ストレスを受けた健康成人の精神衛生と生活の質に対するマグネシウムとビタミンB6補充効果: 無作為化比較試験の事後分析

公開日:2022-11-08

2021年、フランス・サノフィ・アベンティス、イギリス・リーズ大学、フランス・Université Clermont Auvergne、フランス・University Hospital Clermont-Ferrandの研究者らは、“ストレスを受けた健康成人の精神衛生と生活の質に対するマグネシウムとビタミンB6補充効果: 無作為化比較試験の事後分析”に関する報告をしたので、その論文の概要を以下に紹介します。

背景
マグネシウムの状態とビタミンB6の摂取は、精神衛生および/または生活の質(QOL)に関連しています。低マグネシウム血症、重度/極度のストレスを持つ以外は健康である個人を対象とした8週間の第IV相無作為化比較試験では、マグネシウム単独よりもビタミンB6と組み合わせたマグネシウムの方が大きなストレス軽減が達成されました(Pouteau et al., 2018)。マグネシウムがビタミン B6 の有無にかかわらず、うつ病、不安、QOLに及ぼす影響について、これまでに報告されていない二次分析を評価します。

方法
うつ病不安ストレス スケール(DASS-42)ストレス サブスケール スコアが 18 を超える対象者18~50歳計264人を、マグネシウム + ビタミン B6 の組み合わせ(それぞれ1日量乳酸マグネシウム300 mg、ビタミン B6 30 mg)またはマグネシウム単独(1日量乳酸マグネシウム300 mg)に1:1で無作為に割り付けました。結果には、うつ病と不安スコアおよびQOLのベースラインからの変化が含まれています。

結果
不安とうつ病スコアは、両方の治療でベースラインから 8 週目まで、特に最初の 4 週間で大幅に改善しました。QOLの改善は8週間にわたって継続しました。参加者の日常生活における身体活動能力は、マグネシウム単独よりもマグネシウム + ビタミンB6で大幅に改善されました(4週目)。

結論
マグネシウムサプリメントは、ビタミンB6の有無にかかわらず、ストレスと低マグネシウム血症の人に日常生活で意味のある臨床的利益をもたらす可能性があります。

参考資料:
Noah L, Dye L, Bois De Fer B, Mazur A, Pickering G, Pouteau E. Effect of magnesium and vitamin B6 supplementation on mental health and quality of life in stressed healthy adults: post-hoc analysis of a randomised controlled trial.
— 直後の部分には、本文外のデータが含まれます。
(** ... followed by [if len(set(elem_len)) != 1: raise ValueError(...)]. *)
Definition check_2d_list (data : grid) : result unit :=
  elem_len ← collect_elem_len data [];
  if decide (size (list_to_set elem_len : gset nat) ≠ 1%nat)
  then Err (ValueError UnequalLengths)
  else Ok ().

(** [[["" if pd.isna(item) else item for item in sublist] for sublist in data]] *)
Definition sanitize (item : cell) : cell :=
  if pd_isna item then CStr "" else item.

Definition standardize (formatted_data : grid) : grid :=
  (λ sublist : list cell, sanitize <$> sublist) <$> formatted_data.

(** ** RangeCalculator: [complete_data_range] *)

Definition complete_data_range (start_loc : string) (input_data : grid) : result string :=
  wrap "complete_data_range"
    (search_match ← subscript (re_search_cell start_loc) AttributeError;
     let start_letter := upper search_match.1 in
     start_number ← subscript (py_int search_match.2) (ValueError InvalidLiteral);
     _ ← check_2d_list input_data;
     let row_num := Z.of_nat (length input_data) in
     first_row ← subscript (input_data !! 0%nat) IndexError;
     let col_num := Z.of_nat (length first_row) in
     start_order ← subscript (col_to_order col_order_info !! start_letter)
                             (KeyError (KStr start_letter));
     let end_letter_order := start_order + col_num - 1 in
     end_letter ← subscript (order_to_col col_order_info !! end_letter_order)
                            (KeyError (KInt end_letter_order));
     let end_number := start_number + row_num - 1 in
     Ok (start_letter +:+ py_str start_number +:+ ":" +:+ end_letter +:+ py_str end_number)).


(** ** The remote service and the effects of a call *)

(** The body of a write response, [response.json()]. *)
Record put_response := {
  code : Z;
  msg : string
}.

(** The collaborators behind [requests] and the [lark_oapi] client, as a state
    machine over an arbitrary [world].  Each operation returns what the
    source reads from the response, or the exception it raises.
    - [post_auth]: the tenant_access_token of [get_tenant_access_token];
    - [query_sheets tok]: the (title, sheet_id) pairs of the spreadsheet;
    - [requests_get url bearer]: [response.json()['data']['valueRange']['values']];
    - [requests_put url bearer range values]: [response.json()]. *)
Record Remote := {
  world : Type;
  post_auth : world → result string * world;
  query_sheets : string → world → result (list (string * string)) * world;
  requests_get : string → string → world → result grid * world;
  requests_put : string → string → string → grid → world → result put_response * world
}.

(** What an observer of the process sees. *)
Inductive event :=
| EvAuth
| EvQuerySheets (spreadsheet_token : string)
| EvGet (url bearer : string)
| EvPut (url bearer range : string) (values : grid)
| EvSleep (seconds : Z).

Section Effects.
Context {R : Remote}.

(** A computation runs in a world and yields its outcome (a value or the
    exception raised), the world it leaves and the events it produced. *)
Definition M (A : Type) : Type := world R → result A * world R * list event.

#[global] Instance M_ret : MRet M := λ A a w, (Ok a, w, []).
#[global] Instance M_bind : MBind M := λ A B f m w,
  match m w with
  | (Ok a, w1, t1) => let '(r, w2, t2) := f a w1 in (r, w2, t1 ++ t2)
  | (Err e, w1, t1) => (Err e, w1, t1)
  end.

Definition lift {A} (r : result A) : M A := λ w, (r, w, []).

Definition raise {A} (e : pyexc) : M A := lift (Err e).

Definition emit (ev : event) : M unit := λ w, (Ok (), w, [ev]).

Definition call {A} (op : world R → result A * world R) : M A := λ w,
  let '(r, w') := op w in (r, w', []).

(** [try: body except Exception as e: handler(e)] *)
Definition try_except {A} (body : M A) (handler : pyexc → M A) : M A := λ w,
  match body w with
  | (Ok a, w1, t1) => (Ok a, w1, t1)
  | (Err e, w1, t1) => let '(r, w2, t2) := handler e w1 in (r, w2, t1 ++ t2)
  end.

Definition wrapM {A} (fn : string) (body : M A) : M A :=
  try_except body (λ e, raise (Failed fn e)).

(** [for x in l: body(x)] *)
Fixpoint for_each {A} (l : list A) (body : A → M unit) : M unit :=
  match l with
  | [] => mret ()
  | x :: l' => _ ← body x; for_each l' body
  end.

Definition time_sleep (seconds : Z) : M unit := emit (EvSleep seconds).

Definition http_get (url bearer : string) : M grid :=
  _ ← emit (EvGet url bearer); call (requests_get R url bearer).

Definition http_put (url bearer range : string) (values : grid) : M put_response :=
  _ ← emit (EvPut url bearer range values); call (requests_put R url bearer range values).

(** ** The collaborators' wrappers *)

Definition get_tenant_access_token : M string :=
  wrapM "get_tenant_access_token"
    (_ ← emit EvAuth; call (post_auth R)).

Definition get_name_id_dict (spreadsheet_token : string) : M (gmap string string) :=
  wrapM "get_name_id_dict"
    (_ ← emit (EvQuerySheets spreadsheet_token);
     sheet_infos ← call (query_sheets R spreadsheet_token);
     mret (foldl (λ name_id_dict sheet_info, <[sheet_info.1 := sheet_info.2]> name_id_dict)
                 ∅ sheet_infos)).

(** [self.get_name_id_dict(spreadsheet_token)[sheet_name]] *)
Definition get_sheet_id (spreadsheet_token sheet_name : string) : M string :=
  name_id_dict ← get_name_id_dict spreadsheet_token;
  lift (subscript (name_id_dict !! sheet_name) (KeyError (KStr sheet_name))).

(** ** Writing: [write_multi_data] and [batch_write_multi_data] *)

Definition values_url (spreadsheet_token : string) : string :=
  "https://open.feishu.cn/open-apis/sheets/v2/spreadsheets/" +:+ spreadsheet_token +:+ "/values".

(** [to_2d_list] for a DataFrame or a dict, the input itself otherwise. *)
Definition format_input (input_data : input) : result grid :=
  match input_data with
  | InList rows => Ok rows
  | _ => to_2d_list input_data
  end.

Definition write_multi_data (spreadsheet_token sheet_name start_loc : string)
    (input_data : input) : M unit :=
  wrapM "write_multi_data"
    (formatted_data ← lift (format_input input_data);
     _ ← lift (check_2d_list formatted_data);
     let standard_data := standardize formatted_data in
     let url := values_url spreadsheet_token in
     bearer_token ← get_tenant_access_token;
     sheet_id ← get_sheet_id spreadsheet_token sheet_name;
     data_range ← lift (complete_data_range start_loc standard_data);
     response_dict ← http_put url bearer_token (sheet_id +:+ "!" +:+ data_range) standard_data;
     if code response_dict =? 0 then mret ()
     else if code response_dict =? 90227 then raise (PayloadTooLarge None)
     else raise (RequestFailed (code response_dict) (msg response_dict))).

Definition max_attempts : Z := 5.

(** [range(n)] *)
Definition range1 (n : Z) : list Z := Z.of_nat <$> seq 0 (Z.to_nat n).

(** The loop [for attempt in range(max_attempts)] of one batch, from the
    attempts still to run. *)
Fixpoint put_attempts (url bearer range : string) (values : grid) (batch_size : Z)
    (attempts : list Z) : M unit :=
  match attempts with
  | [] => mret ()
  | attempt :: attempts' =>
      response_dict ← http_put url bearer range values;
      if code response_dict =? 0 then mret ()
      else if code response_dict =? 90227 then raise (PayloadTooLarge (Some batch_size))
      else if attempt <? max_attempts - 1
           then _ ← time_sleep (10 * (attempt + 1));
                put_attempts url bearer range values batch_size attempts'
           else raise (RequestFailed (code response_dict) (msg response_dict))
  end.

(** [(total_rows // batch_size) + (1 if total_rows % batch_size != 0 else 0)] *)
Definition batch_num (total_rows batch_size : Z) : result Z :=
  if batch_size =? 0 then Err ZeroDivisionError
  else Ok (total_rows / batch_size + (if total_rows mod batch_size =? 0 then 0 else 1)).

(** One unit of the write plan: the origin cell, the range and the rows. *)
Record chunk := {
  chunk_origin : string;
  chunk_range : string;
  chunk_data : grid
}.

(** The first half of the loop body of [batch_write_multi_data]: the slice
    starting at [current_start_idx] and its range. *)
Definition plan_chunk (start_letter : string) (start_number : Z) (standard_data : grid)
    (batch_size current_start_idx : Z) : result chunk :=
  let total_rows := Z.of_nat (length standard_data) in
  let current_end_idx := Z.min (current_start_idx + batch_size) total_rows in
  let current_data := py_slice standard_data current_start_idx current_end_idx in
  let origin := start_letter +:+ py_str (start_number + current_start_idx) in
  current_data_range ← complete_data_range origin current_data;
  Ok {| chunk_origin := origin; chunk_range := current_data_range; chunk_data := current_data |}.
Stress Health 37:1000-1009, 2021. doi: 10.1002/smi.3051. PMCID: PMC9292249

Pouteau E, Kabir‐Ahmadi M, Noah L, Mazur A, Dye L, Hellhammer J, Pickering G, Dubray C. Superiority of magnesium and vitamin B6 over magnesium alone on severe stress in healthy adults with low magnesemia: A randomized, single‐blind clinical trial. PLoS One 13(12), e0208454, 2018.
https://www.ncbi.nlm.nih.gov/pmc/articles/PMC6298677/

【コメント】
この研究者らは、低マグネシウム血症、うつ病、不安、生活の質(QOL)に及ぼす影響についてマグネシウムとビタミンB6サプリメントの臨床試験で、ビタミンB6の有無にかかわらず、ストレスと低マグネシウム血症の人に日常生活で意味のある臨床的利益をもたらすと報告したことに意義があります。

人体にとって必須であり、健康と生活の質を支え維持するのに有益な役割を果たすマグネシウムは600以上、ビタミンB6(ピリドキシン)は100以上の体内酵素反応に関与しています。